(* ===== verification/Socket.v ===== *)
(** * The original destination of redirected traffic (pkg/socket)

    What the kernel says about a redirected datagram ([ParseOriginalDstFromOOB])
    or connection ([GetOriginalDst]).  Sockets and the parser of control
    messages (golang.org/x/sys) are the environment. *)

From S2P Require Export GoNet.

Local Open Scope string_scope.
Local Open Scope nat_scope.
Local Open Scope list_scope.

Record UDPAddr := { ua_IP : IP; ua_Port : Z }.

#[export] Instance UDPAddr_eq_dec : EqDecision UDPAddr.
Proof. solve_decision. Defined.

(** [UDPAddr.String], without zone *)
Definition addr_string (a : UDPAddr) : string := JoinHostPort (ip_string (ua_IP a)) (Itoa (ua_Port a)).

(** a parsed control message: level, type, data *)
Record control_message := { cm_level : Z; cm_type : Z; cm_data : list Z }.

Definition IPPROTO_IP : Z := 0.
Definition IP_ORIGDSTADDR : Z := 20.

(** the loop of [ParseOriginalDstFromOOB] *)
Fixpoint find_original_dst (msgs : list control_message) : result string UDPAddr :=
  match msgs with
  | [] => Err "original destination not found"
  | m :: msgs =>
      if negb (cm_level m =? IPPROTO_IP)%Z || negb (cm_type m =? IP_ORIGDSTADDR)%Z then find_original_dst msgs
      else match cm_data m with
      | _ :: _ :: p1 :: p2 :: a :: b :: c :: d :: _ => Ok {| ua_IP := IPv4 a b c d; ua_Port := 256 * p1 + p2 |}
      | data => Err ("original dst control message too short: " +:+ Itoa (Z.of_nat (length data)))
      end
  end.

Definition ParseOriginalDstFromOOB (parse : list Z → result string (list control_message)) (oob : list Z)
  : result string UDPAddr :=
  match parse oob with
  | Ok msgs => find_original_dst msgs
  | Err e => Err ("parse control message: " +:+ e)
  | Panic p => Panic p
  end.

(** the options a socket is given; [setsockopt level option] is the error *)
Definition IP_RECVORIGDSTADDR : Z := 20.
Definition IP_TRANSPARENT : Z := 19.
Definition IP_FREEBIND : Z := 15.

Definition wrapped (what : string) (err : option string) : option string := (λ e, what +:+ ": " +:+ e) <$> err.

Definition EnableUDPSocketOptions (setsockopt : Z → Z → option string) : option string :=
  wrapped "set IP_RECVORIGDSTADDR" (setsockopt IPPROTO_IP IP_RECVORIGDSTADDR).

Definition EnableTransparentSocketOptions (setsockopt : Z → Z → option string) : option string :=
  match setsockopt IPPROTO_IP IP_TRANSPARENT with
  | Some e => wrapped "set IP_TRANSPARENT" (Some e)
  | None => wrapped "set IP_FREEBIND" (setsockopt IPPROTO_IP IP_FREEBIND)
  end.

(** original_dst_udp_stub.go: the systems that are not Linux *)
Module UDPStub.
Definition not_linux : string := "udp transparent proxy requires linux".
Definition EnableUDPSocketOptions (fd : Z) : option string := Some not_linux.
Definition EnableTransparentSocketOptions (fd : Z) : option string := Some not_linux.
Definition ParseOriginalDstFromOOB (oob : list Z) : result string UDPAddr := Err not_linux.
End UDPStub.

(** what [GetOriginalDst] makes of the 16 bytes of the socket option: the raw
    address and the host *)
Definition original_dst (addr : list Z) : option (list Z * string) :=
  match addr with
  | _ :: _ :: p1 :: p2 :: a :: b :: c :: d :: _ =>
      Some ([1; a; b; c; d; p1; p2]%Z, dotted [a; b; c; d] +:+ ":" +:+ Itoa (wrap_u 16 (256 * p1 + p2)))
  | _ => None
  end.

(** [GetOriginalDst]: the socket option, then the copied connection *)
Definition GetOriginalDst (file_err option_err conn_err : option string) (addr : list Z)
  : result string (list Z * string) :=
  match file_err, option_err, conn_err with
  | Some e, _, _ | None, Some e, _ | None, None, Some e => Err e
  | None, None, None => match original_dst addr with Some r => Ok r | None => Panic IndexOutOfRange end
  end.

- - -

Write the data out again in full. Match it word for word.

(* ===== verification/Socket.v ===== *)
(** * The original destination of redirected traffic (pkg/socket)

    What the kernel says about a redirected datagram ([ParseOriginalDstFromOOB])
    or connection ([GetOriginalDst]).  Sockets and the parser of control
    messages (golang.org/x/sys) are the environment. *)

From S2P Require Export GoNet.

Local Open Scope string_scope.
Local Open Scope nat_scope.
Local Open Scope list_scope.

Record UDPAddr := { ua_IP : IP; ua_Port : Z }.

#[export] Instance UDPAddr_eq_dec : EqDecision UDPAddr.
Proof. solve_decision. Defined.

(** [UDPAddr.String], without zone *)
Definition addr_string (a : UDPAddr) : string := JoinHostPort (ip_string (ua_IP a)) (Itoa (ua_Port a)).

(** a parsed control message: level, type, data *)
Record control_message := { cm_level : Z; cm_type : Z; cm_data : list Z }.

Definition IPPROTO_IP : Z := 0.
Definition IP_ORIGDSTADDR : Z := 20.

(** the loop of [ParseOriginalDstFromOOB] *)
Fixpoint find_original_dst (msgs : list control_message) : result string UDPAddr :=
  match msgs with
  | [] => Err "original destination not found"
  | m :: msgs =>
      if negb (cm_level m =? IPPROTO_IP)%Z || negb (cm_type m =? IP_ORIGDSTADDR)%Z then find_original_dst msgs
      else match cm_data m with
      | _ :: _ :: p1 :: p2 :: a :: b :: c :: d :: _ => Ok {| ua_IP := IPv4 a b c d; ua_Port := 256 * p1 + p2 |}
      | data => Err ("original dst control message too short: " +:+ Itoa (Z.of_nat (length data)))
      end
  end.

Definition ParseOriginalDstFromOOB (parse : list Z → result string (list control_message)) (oob : list Z)
  : result string UDPAddr :=
  match parse oob with
  | Ok msgs => find_original_dst msgs
  | Err e => Err ("parse control message: " +:+ e)
  | Panic p => Panic p
  end.

(** the options a socket is given; [setsockopt level option] is the error *)
Definition IP_RECVORIGDSTADDR : Z := 20.
Definition IP_TRANSPARENT : Z := 19.
Definition IP_FREEBIND : Z := 15.

Definition wrapped (what : string) (err : option string) : option string := (λ e, what +:+ ": " +:+ e) <$> err.

Definition EnableUDPSocketOptions (setsockopt : Z → Z → option string) : option string :=
  wrapped "set IP_RECVORIGDSTADDR" (setsockopt IPPROTO_IP IP_RECVORIGDSTADDR).

Definition EnableTransparentSocketOptions (setsockopt : Z → Z → option string) : option string :=
  match setsockopt IPPROTO_IP IP_TRANSPARENT with
  | Some e => wrapped "set IP_TRANSPARENT" (Some e)
  | None => wrapped "set IP_FREEBIND" (setsockopt IPPROTO_IP IP_FREEBIND)
  end.

(** original_dst_udp_stub.go: the systems that are not Linux *)
Module UDPStub.
Definition not_linux : string := "udp transparent proxy requires linux".
Definition EnableUDPSocketOptions (fd : Z) : option string := Some not_linux.
Definition EnableTransparentSocketOptions (fd : Z) : option string := Some not_linux.
Definition ParseOriginalDstFromOOB (oob : list Z) : result string UDPAddr := Err not_linux.
End UDPStub.

(** what [GetOriginalDst] makes of the 16 bytes of the socket option: the raw
    address and the host *)
Definition original_dst (addr : list Z) : option (list Z * string) :=
  match addr with
  | _ :: _ :: p1 :: p2 :: a :: b :: c :: d :: _ =>
      Some ([1; a; b; c; d; p1; p2]%Z, dotted [a; b; c; d] +:+ ":" +:+ Itoa (wrap_u 16 (256 * p1 + p2)))
  | _ => None
  end.

(** [GetOriginalDst]: the socket option, then the copied connection *)
Definition GetOriginalDst (file_err option_err conn_err : option string) (addr : list Z)
  : result string (list Z * string) :=
  match file_err, option_err, conn_err with
  | Some e, _, _ | None, Some e, _ | None, None, Some e => Err e
  | None, None, None => match original_dst addr with Some r => Ok r | None => Panic IndexOutOfRange end
  end.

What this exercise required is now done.